There are similar issues in existing ISAs. NaN-boxing for example uses high bits to store type info for boxed values. Unboxing boxed values on amd64 involves loading an 8-byte constant into a free register and then using that to mask out the type. The register usage is mandatory because you can't use 64-bit values as immediates.
I remember trying to reduce code size and improve perf (and save a scratch register) by turning that into a left-shift right-shift sequence involving no constants, but that led to the code executing measurably slower as it introduced data dependencies.
It just feels backwards to me to increase the cost of these checks in a time where we have realized that unchecked arithmetic is not a good idea in general.
If desktop/server-class RISC-V CPUs become more common, it's not unreasonable to think they'll add an extension that covers the needs of managed/higher-level languages like RISC-V.
Even for server-class CPUs you could argue that you absolutely want this extension to be optional, as you can design more efficient CPUs for datacenters/supercomputers where you know what kind of code you'll be running.
So anyone who thinks about an efficient hardware implementation would expose the overflow bit to the software.
A hardware implementation that requires multiple additions to provide the complete result of a single addition can be called in many ways, but certainly not "efficient".
I would like to see some benchmarks of this efficient implementation in hardware, even simulated hardware, compared against conventional architectures.
Even for C, it's a recurring source of bugs and vulnerabilities that int overflow goes undetected.
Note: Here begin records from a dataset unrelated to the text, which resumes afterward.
Lemma validate_books_rejects orderbooks : rejects (validate_books orderbooks).
Proof.
  induction orderbooks as [|b bs IH]; simpl; [done|]. apply rejects_bind; [|done].
  unfold validate_book. destruct (ob_bids b) as [|[]]; [done|].
  destruct (ob_asks b) as [|[]]; [done|]. by rejects_go.
Qed.

Lemma validate_content_rejects config funding orderbooks now hf bf hb bb :
  one_each fo_venue funding hf bf -> one_each ob_venue orderbooks hb bb ->
  rejects (validate_content config funding orderbooks now).
Proof.
  intros [H1 H2]%one_each_get [H3 H4]%one_each_get. unfold validate_content. rejects_go.
  apply rejects_bind; [by eapply rejects_subscript|]. intros ? _. rejects_go.
  apply rejects_bind; [by eapply rejects_subscript|]. intros ? _. rejects_go.
  apply rejects_bind; [by eapply rejects_subscript|]. intros ? _. rejects_go.
  apply rejects_bind; [by eapply rejects_subscript|]. intros ? _. rejects_go.
  apply validate_books_rejects.
Qed.

Lemma validate_inputs_rejects config funding orderbooks now :
  rejects (validate_inputs config funding orderbooks now).
Proof.
  apply rejects_bind; [apply validate_shape_rejects|]. intros [] H.
  apply validate_shape_spec in H as (_ & (hf & bf & Hf) & hb & bb & Hb).
  by eapply validate_content_rejects.
Qed.

(** What the accepted inputs satisfy. *)
Record accepted (config : FundingCarryShadowConfig) (now : Z)
    (funding : list FundingObservation) (orderbooks : list OrderBookObservation)
    (hf bf : FundingObservation) (hb bb : OrderBookObservation) : Prop := {
  acc_funding : one_each fo_venue funding hf bf;
  acc_books : one_each ob_venue orderbooks hb bb;
  acc_distinct : NoDup (map obs_event_id (all_inputs funding orderbooks));
  acc_future : Forall (fun o => instant (obs_source_timestamp o)
                 <= now + seconds (fcc_maximum_future_seconds config))
                 (all_inputs funding orderbooks);
  acc_funding_age : Forall (fun f => now - instant (fo_source_timestamp f)
                 <= seconds (fcc_funding_max_age_seconds config)) [hf; bf];
  acc_funding_skew : Z.abs (instant (fo_source_timestamp hf) - instant (fo_source_timestamp bf))
                 <= seconds (fcc_funding_max_observation_skew_seconds config);
  acc_book_age : Forall (fun b => now - instant (ob_source_timestamp b)
                 <= seconds (fcc_maximum_age_seconds config)) [hb; bb];
  acc_book_skew : Z.abs (instant (ob_source_timestamp hb) - instant (ob_source_timestamp bb))
                 <= seconds (fcc_maximum_orderbook_venue_skew_seconds config);
  acc_book_ok : book_ok hb /\ book_ok bb;
}.

Lemma validate_inputs_spec config funding orderbooks now :
  validate_inputs config funding orderbooks now = Done tt ->
  exists hf bf hb bb, accepted config now funding orderbooks hf bf hb bb.
Proof.
  unfold validate_inputs. intros H. step_inv H. destruct a.
  apply validate_shape_spec in E as (Hd & (hf & bf & Hf) & hb & bb & Hb).
  exists hf, bf, hb, bb. unfold validate_content, subscript in H.
  destruct (one_each_get _ _ _ _ Hf) as [G1 G2], (one_each_get _ _ _ _ Hb) as [G3 G4].
  rewrite G1, G2, G3, G4 in H. cbn [step_bind] in H. step_inv H.
  apply Z.leb_le in E0, E1, E2, E3, E4, E5. apply validate_books_spec in H.
  split; try done; [..|by repeat constructor|by repeat constructor|].
  - apply Forall_forall. intros o Ho. apply list_elem_of_In in Ho.
    rewrite forallb_forall in E. apply E, andb_prop in Ho as [_ Ho]. by apply Z.leb_le.
  - by destruct Hb as (_ & _ & [->| ->]); rewrite !Forall_cons in H; destruct H as (? & ? & _).
Qed.

(** ** The evaluation: lemmas *)

Section Evaluation.
Context {C : DecimalContext} {L : DecimalLaws C}.
Local Open Scope Q_scope.

Lemma normalize_funding_rejects o : rejects (normalize_funding o).
Proof using Type.
  unfold normalize_funding. apply rejects_guard; [done|done|].
  destruct (fo_funding_interval_seconds o); [|done]. by rejects_go.
Qed.

Lemma normalize_all_rejects d funding : rejects (normalize_all d funding).
Proof using Type.
  revert d. induction funding as [|o funding IH]; simpl; intros d; [done|].
  apply rejects_bind; [apply normalize_funding_rejects|]. auto.
Qed.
What we really need is an overflow trap like the one in IEEE floating point. RISC-V went the opposite direction.
Where this really bites you is in workloads dominated by tight loops (image processing, cryptography, HPC, etc). While a microarchitecture may be more efficient thanks to simpler instructions (ignoring the added complexity of compressed instructions and macro-fusion, the usual suggested fixes...), it's not going to be 2-3x faster, so it's never going to compensate for a 2-3x larger inner loop.
Instruction decoding and memory ordering can be a bit of nightmare on CISC ISAs and fewer macro-instructions are not automatically a win. I guess we'll eventually see in benchmarks.
Even though Intel has had decades to refine their CPUs I'm quite excited to see where RISC-V is going.
Macro fusion definitely has a place in microarchitecture performance, especially when you have to deal with a legacy ISA. RISC-V makes the very unusual choice of depending on it for performance, when most ISAs prefer to fix the problem upstream.
This is technically true but not really. Decoding into many instructions is mainly used for compatibility with the crufty parts of the x86 spec. In general, for anything other than rmw or locking a competent compiler or assembly writer will only very rarely emit instructions that compile to more than one uop. The way the frontend works, microcoded instructions are extraordinarily slow on real cpus.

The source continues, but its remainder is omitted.